For marketers, this is a good time to run a quick content audit to determine the prevalence of such terms, and swap them out for neutral language. In technology, where the offending terms are most likely to appear in software developer content, major players like GitHub and Google have been working for the past year or so to change them out for neutral language.
Here’s the preferred language that GitHub suggests:
- Replace “master and slave” with “main/default/primary” and “secondary”
- Replace “whitelist” and “blacklist” with “allowlist” and “blocklist” or “deny list”
“Black” with a capital “B.”
In related editorial news, many style guides and top copy editors have now firmed up their rules for capitalizing “B” in “Black” when referring to “people in a racial, ethnic, or cultural context,” says the Associated Press, which announced its AP style update in mid-June. The New York Times followed, as have hundreds of other news outlets. The style of using cap-B in “Black” long predates these announcements: Black-owned publications like The Root and Ebony standardized on “Black” years ago. Editors who made this change recently have explained that the national conversation on race has led them to rethink how the term is used alongside other ethnic and racial signifiers such as “Latinx” and “Asian.”

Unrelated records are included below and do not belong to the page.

(** * NHL play-by-play scraper: presence reconciliation and Corsi aggregation

    A shallow embedding of [nhl_ice_players_parser.py] (clock conversion,
    on-ice query, event enrichment) and of [player_corsi_analysis.py]
    (situation filter, Corsi aggregation, finalisation), followed by the
    properties established about them.

    Conventions of the embedding.
    - Python integers are [Z]; Python strings are [string] (the ASCII range).
    - A cell that pandas reports as missing ([None]/[NaN], [pd.isna]) is
      [None] of an [option].
    - A Python exception is the left injection of [result]; outside the
      two fetch functions the code under study never catches one, so an
      exception aborts the enclosing call.
    - A data frame is the list of its rows, in row order. *)

From Stdlib Require Import ZArith List String Ascii Bool Lia Permutation Sorted.
From Stdlib Require Import SpecFloat.
Import ListNotations.

Local Open Scope string_scope.
Local Open Scope list_scope.
Local Open Scope Z_scope.

(** ** Exceptions *)

Inductive exn : Type :=
| ValueError   (* int() on a non-numeric field *)
| TypeError    (* ordering None against a number, or [in] on a missing cell *)
| IndexError   (* unique()[k] beyond the number of teams *)
| KeyError     (* a column that the frame does not have *)
| ZeroDivisionError.

Inductive result (A : Type) : Type :=
| Ok (a : A)
| Raise (e : exn).
Arguments Ok {A} a.
Arguments Raise {A} e.
(** * order-up: the order service, its storage layer and its HTTP handlers

    A shallow embedding of the Go packages [storage] (order.go, db.go) and
    [api] (api.go), with the three external libraries they call modelled by
    what the code relies on:

    - the MongoDB driver: a collection is the list of its documents in
      insertion order; no unique index exists ([ensureSchema] creates none),
      so two documents may carry the same ["id"];
    - google/uuid: [uuid.New()] hands back sixteen bytes chosen by the
      environment, [String()] prints them in the 8-4-4-4-12 form;
    - gin: a handler appends JSON writes to its context; the status of the
      HTTP response is the status of the first write.

    What the environment decides during one request is an argument of the
    model: the failures of the driver ([mongo.Faults]), the UUID that is
    drawn, and the charge service (a function from the request it receives
    to its answer).  "For every execution" is a quantification over these. *)

From Stdlib Require Import ZArith List String Ascii Bool Lia DecimalString Permutation.
From Stdlib Require Strings.Byte.
Import ListNotations.

Local Open Scope Z_scope.
Local Open Scope string_scope.

(* ------------------------------------------------------------------ *)
(** ** Go base types *)

Module int64.

Definition min : Z := - 2 ^ 63.
Definition max : Z := 2 ^ 63 - 1.

Definition in_range (z : Z) : Prop := min <= z <= max.

(** Two's-complement reduction of an exact integer to an [int64]. *)
Definition wrap (z : Z) : Z := (z + 2 ^ 63) mod 2 ^ 64 - 2 ^ 63.

Definition add (a b : Z) : Z := wrap (a + b).
Definition mul (a b : Z) : Z := wrap (a * b).

End int64.

(** A Go slice: [None] is the nil slice, [Some l] a slice with elements [l].
    JSON encodes the former as [null] and the latter as an array. *)
Definition slice (A : Type) : Type := option (list A).

Definition elems {A} (s : slice A) : list A :=
  match s with
  | None => []
  | Some l => l
  end.

Definition len {A} (s : slice A) : Z := Z.of_nat (List.length (elems s)).

Definition append {A} (s : slice A) (x : A) : slice A := Some (elems s ++ [x])%list.

(** [strings.Contains]. *)
Definition strings_Contains (s substr : string) : bool :=
  match String.index 0 substr s with
  | Some _ => true
  | None => false
  end.

(** Go [error] values.  The sentinels are compared by identity in Go, so
    each has a constructor of its own; [ErrOther] is any other error value
    (a transport failure, a cancelled context, a decoding error);
    [Wrapf prefix e] is [fmt.Errorf(prefix + "%w", e)]. *)
Inductive error : Type :=
| ErrOrderNotFound
| ErrOrderExists
| mongo_ErrNoDocuments
| ErrOther (msg : string)
| Wrapf (prefix : string) (e : error).

(** [err.Error()]. *)
Fixpoint Error (e : error) : string :=
  match e with
  | ErrOrderNotFound => "order not found"
  | ErrOrderExists => "order already exists"
  | mongo_ErrNoDocuments => "mongo: no documents in result"
  | ErrOther msg => msg
  | Wrapf prefix e' => prefix ++ Error e'
  end.

(** Identity of two error values, without unwrapping. *)
Definition error_same (e target : error) : bool :=
  match e, target with
  | ErrOrderNotFound, ErrOrderNotFound => true
  | ErrOrderExists, ErrOrderExists => true
  | mongo_ErrNoDocuments, mongo_ErrNoDocuments => true
  | _, _ => false
  end.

Given the groundswell of standardization on “Black” from the people whose job it is to think about style, it makes sense for content creators to follow their lead.
Why these words matter
Hopefully, you won’t get pushback from content stakeholders who might not see the urgency (or even the necessity) in making these changes. But if you do, you can share some of the thoughts of Peter Kirn, a music and technology writer for CDM.

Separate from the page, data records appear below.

(** * Square-root benchmark (src/sqrt/main.cpp): embedding and properties

    The program times three single-precision square-root routines on the
    fixed input 42 and prints one report per routine.  This file embeds

    - the IEEE-754 binary32 storage format and the arithmetic the routines
      use (on top of the Standard Library's [SpecFloat]),
    - the four routines [sqrt_approx], [sqrt_1], [sqrt_2], [sqrt_3] in an
      exception monad,
    - [print_result] and [main] in a monad that threads the clock and the
      standard output,

    and proves the properties stated about them.  Part I holds the
    definitions, Part II the lemmas and theorems. *)

From Stdlib Require Import ZArith QArith Qpower Lia List Bool String Ascii.
From Stdlib Require Import Floats.SpecFloat.
Import ListNotations.

Local Open Scope Z_scope.

(* ================================================================== *)
(** * Part I: definitions *)

(** ** Machine integers *)

Module Int.

(** [uint32_t]: a value in [0, 2^32); arithmetic wraps modulo 2^32. *)
Definition modulus32 : Z := 2 ^ 32.
Definition wrap32 (x : Z) : Z := x mod modulus32.
Definition add32 (a b : Z) : Z := wrap32 (a + b).
Definition sub32 (a b : Z) : Z := wrap32 (a - b).

(** [>>] on an unsigned operand is a logical shift. *)
Definition shr32 (a n : Z) : Z := Z.shiftr a n.

Definition in_uint32 (x : Z) : Prop := 0 <= x < modulus32.

(** [int64_t]. *)
Definition int64_min : Z := - 2 ^ 63.
Definition int64_max : Z := 2 ^ 63 - 1.
Definition fits_int64 (x : Z) : bool := (int64_min <=? x) && (x <=? int64_max).

(** An [int64_t] passed where [printf] expects [unsigned long]. *)
Definition as_uint64 (x : Z) : Z := x mod 2 ^ 64.

End Int.

(** ** IEEE-754 formats

    A C++ [float] is modelled by its 32 bits of storage (sign, 8 exponent
    bits, 23 fraction bits), so that the union of [sqrt_approx] reads the
    very same object through either member.  Its numeric meaning is given by
    [decode]; arithmetic decodes, computes with [SpecFloat] at precision 24
    and re-encodes.  [SpecFloat] has a single NaN, so the operations treat
    NaNs on the patterns, the way the SSE instructions of x86-64 do: a NaN
    operand is returned with its sign and payload, made quiet (the first
    operand if both are NaNs); an invalid operation on numbers (inf / inf,
    the root of a negative number) gives the default NaN 0xFFC00000. *)

Module Binary32.

Definition prec : Z := 24.
Definition emax : Z := 128.

(** The storage of a [float]. *)
Definition float : Set := Z.

Definition sign_bit (b : float) : bool := Z.testbit b 31.
Definition exponent_field (b : float) : Z := Z.land (Z.shiftr b 23) 255.
Definition fraction_field (b : float) : Z := Z.land b (2 ^ 23 - 1).

Definition decode (b : float) : spec_float :=
  let s := sign_bit b in
  let e := exponent_field b in
  let m := fraction_field b in
  if e =? 0 then
    match m with
    | Zpos p => S754_finite s p (-149)
    | _ => S754_zero s
    end
  else if e =? 255 then
    if m =? 0 then S754_infinity s else S754_nan
  else
    match m + 2 ^ 23 with
    | Zpos p => S754_finite s p (e - 150)
    | _ => S754_nan
    end.

Definition sign_weight (s : bool) : Z := if s then 2 ^ 31 else 0.
Definition default_nan : float := 0xFFC00000.

Definition encode (x : spec_float) : float :=
  match x with
  | S754_zero s => sign_weight s
  | S754_infinity s => sign_weight s + 0x7F800000
  | S754_nan => default_nan
  | S754_finite s m e =>
      if Zpos m <? 2 ^ 23 then sign_weight s + Zpos m
      else sign_weight s + (e + 150) * 2 ^ 23 + (Zpos m - 2 ^ 23)
  end.

Definition is_nan (b : float) : bool :=
  match decode b with S754_nan => true | _ => false end.

(** A NaN made quiet: the top fraction bit is set, the rest is kept. *)
Definition quiet (b : float) : float := Z.lor b 0x00400000.

(** The pattern of the result of an operation on numbers. *)
Definition result_of (r : spec_float) : float :=
  match r with
  | S754_nan => default_nan
  | _ => encode r
  end.

Definition is_finite (b : float) : bool :=
  match decode b with
  | S754_zero _ | S754_finite _ _ _ => true
  | _ => false
  end.

(** The rational a finite pattern denotes. *)
Definition value (b : float) : option Q :=
  match decode b with
  | S754_zero _ => Some 0%Q
  | S754_finite s m e =>
      Some (inject_Z (if s then Zneg m else Zpos m) * Qpower 2 e)%Q
  | _ => None
  end.

(** Round an arbitrary finite value to the format. *)
Definition round (x : spec_float) : spec_float :=
  match x with
  | S754_finite s m e => binary_round prec emax s m e
  | _ => x
  end.

Definition add (a b : float) : float :=
  if is_nan a then quiet a
  else if is_nan b then quiet b
  else result_of (SFadd prec emax (decode a) (decode b)).

Definition div (a b : float) : float :=
  if is_nan a then quiet a
  else if is_nan b then quiet b
  else result_of (SFdiv prec emax (decode a) (decode b)).

Definition ltb (a b : float) : bool := SFltb (decode a) (decode b).
Definition leb (a b : float) : bool := SFleb (decode a) (decode b).

(** Conversion of an integer: [(float)num], the literal [0] of a
    comparison. *)
Definition of_int (n : Z) : float := encode (binary_normalize prec emax n 0 false).

End Binary32.

(** A [double] is modelled by its 64 bits of storage as well (sign, 11
    exponent bits, 52 fraction bits), with the same treatment of NaNs. *)
Module Binary64.

Definition prec : Z := 53.
Definition emax : Z := 1024.

(** The storage of a [double]. *)
Definition double : Set := Z.

Definition sign_bit (b : double) : bool := Z.testbit b 63.
Definition exponent_field (b : double) : Z := Z.land (Z.shiftr b 52) 2047.
Definition fraction_field (b : double) : Z := Z.land b (2 ^ 52 - 1).

Definition decode (b : double) : spec_float :=
  let s := sign_bit b in
  let e := exponent_field b in
  let m := fraction_field b in
  if e =? 0 then
    match m with
    | Zpos p => S754_finite s p (-1074)
    | _ => S754_zero s
    end
  else if e =? 2047 then
    if m =? 0 then S754_infinity s else S754_nan
  else
    match m + 2 ^ 52 with
    | Zpos p => S754_finite s p (e - 1075)
    | _ => S754_nan
    end.

Definition sign_weight (s : bool) : Z := if s then 2 ^ 63 else 0.
Definition default_nan : double := 0xFFF8000000000000.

“The fact that [language like ‘master and slave’] triggers debate is to say that we are taking some critical terms and evaluating exactly what they mean,” Kirn says. “Any process that does that improves the language, and whatever improves the language also makes us more effective at communicating the technology. So any debate this may trigger is far from pointless—on the contrary, it proves that language matters.”
No matter the intent of the original creators of the “master/slave” terminology, it’s coming off like the text equivalent of a Confederate flag. We content strategy people know that words matter—and since they matter, these particular words shouldn’t have a place in content.